*Extracted entries*:
Lemma parseRoles_ok raw roles : parseRoles uq raw = Ok roles -> roles_ok roles /\ roles <> ∅.
Proof.
  unfold parseRoles. destruct (parse_roles_loop uq _ _) as [r|] eqn:E; [|done].
  destruct (decide (r = ∅)); [done|]. intros [= <-]. split; [|done].
  eapply parse_roles_loop_ok; [|exact E]. apply map_Forall_empty.
Qed.

Lemma blank_false s : blank s = false -> TrimSpace s <> "".
Proof. unfold blank. intros H. by b2p. Qed.

Lemma SplitN_head c s n p ps : SplitN c s (S n) = p :: ps -> has_char c p = false.
Proof.
  cbn. destruct (Cut c s) as [a [r|]] eqn:E; intros [= <- _];
    by apply Cut_inv in E as [? _].
Qed.

Lemma parse_entry_ok entry t secret roles :
  parse_entry uq entry = Ok (t, secret, roles) -> key_ok secret (mkAPIKey t secret roles).
Proof.
  unfold parse_entry. intros E. destruct (SplitN ":" (TrimSpace entry) 2) as [|p0 ps] eqn:Es; [done|].
  apply SplitN_head in Es as Hc.
  assert (Htenant : roles_ok (roleSet [RoleTenant]) /\ roleSet [RoleTenant] <> ∅).
  { split; [apply roleSet_ok; by repeat constructor|apply roleSet_nonempty]. }
  destruct ps as [|p1 [|p2 [|? ?]]]; try done.
  - destruct (blank p0 || blank p1) eqn:Hb; [done|]. simplify_eq. b2p.
    destruct Htenant. split; cbn; try done.
    + split; by apply blank_false.
    + by apply TrimSpace_has_char.
    + apply TrimSpace_idem.
  - destruct (_ || _) eqn:Hb; [done|].
    destruct (parseRoles uq p2) as [r|] eqn:Er; [|done]. simplify_eq. b2p.
    apply parseRoles_ok in Er as [? ?]. split; cbn; try done.
    + split; by apply blank_false.
    + by apply TrimSpace_has_char.
    + apply TrimSpace_idem.
Qed.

*Action item*: Say how many lines in the records hold "unfold", with the number as the whole reply.

*Answer section*: 3